Problem description – Your task is to copy each line in the listing that includes the word "which".

---*---

(** * Low-thrust minimum-fuel dynamics in modified equinoctial elements

    A shallow embedding of [functions.py] and [eom.py] of the
    SpaceTelescopeRefueling package, over idealised real arithmetic.

    A Python float is modelled as [fl = option R]: [Some a] is the finite
    value [a] and [None] is an invalid value.  Square root and fractional
    power of a negative number give [None], the NaN of the source, and
    every operation is strict in [None], as every operation of the source
    is in NaN.

    A division by zero is read in two ways, after the two source files.

    - [eom.py] is compiled by numba ([@njit]), whose default error model
      is Python's: a scalar division whose divisor is zero raises
      [ZeroDivisionError] and the function returns nothing.  The two
      functions of [Eom] raise accordingly, so that in what they return
      [None] is a NaN and nothing else.  A read past the end of the state
      is given Python's [IndexError].

    - [functions.py] is plain numpy, where a division by zero gives an
      infinity or a NaN and the computation goes on.  [fdiv] gives [None]
      there, and [None] in what the functions of [Functions] return marks a
      value that is not finite or is computed from one that is not.  NaN
      is absorbing in the source as [None] is here; an infinity is not
      ([tanh] of an infinity is 1 or -1), so the embedding follows the
      source value for value at the inputs at which no divisor is zero.

    Rounding is not modelled: the arithmetic is that of the reals.  The one
    place where the statements below depend on it is the saturation of the
    throttle, for which the last two operations of line 179 of
    [functions.py] are also given in binary64 ([throttle_f64]). *)

From Stdlib Require Import Reals Lra Lia Psatz QArith List String.
From Stdlib Require Floats.
Import ListNotations.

---*---

Answer section –
      source value for value at the inputs at which no divisor is zero.
    throttle, for which the last two operations of line 179 of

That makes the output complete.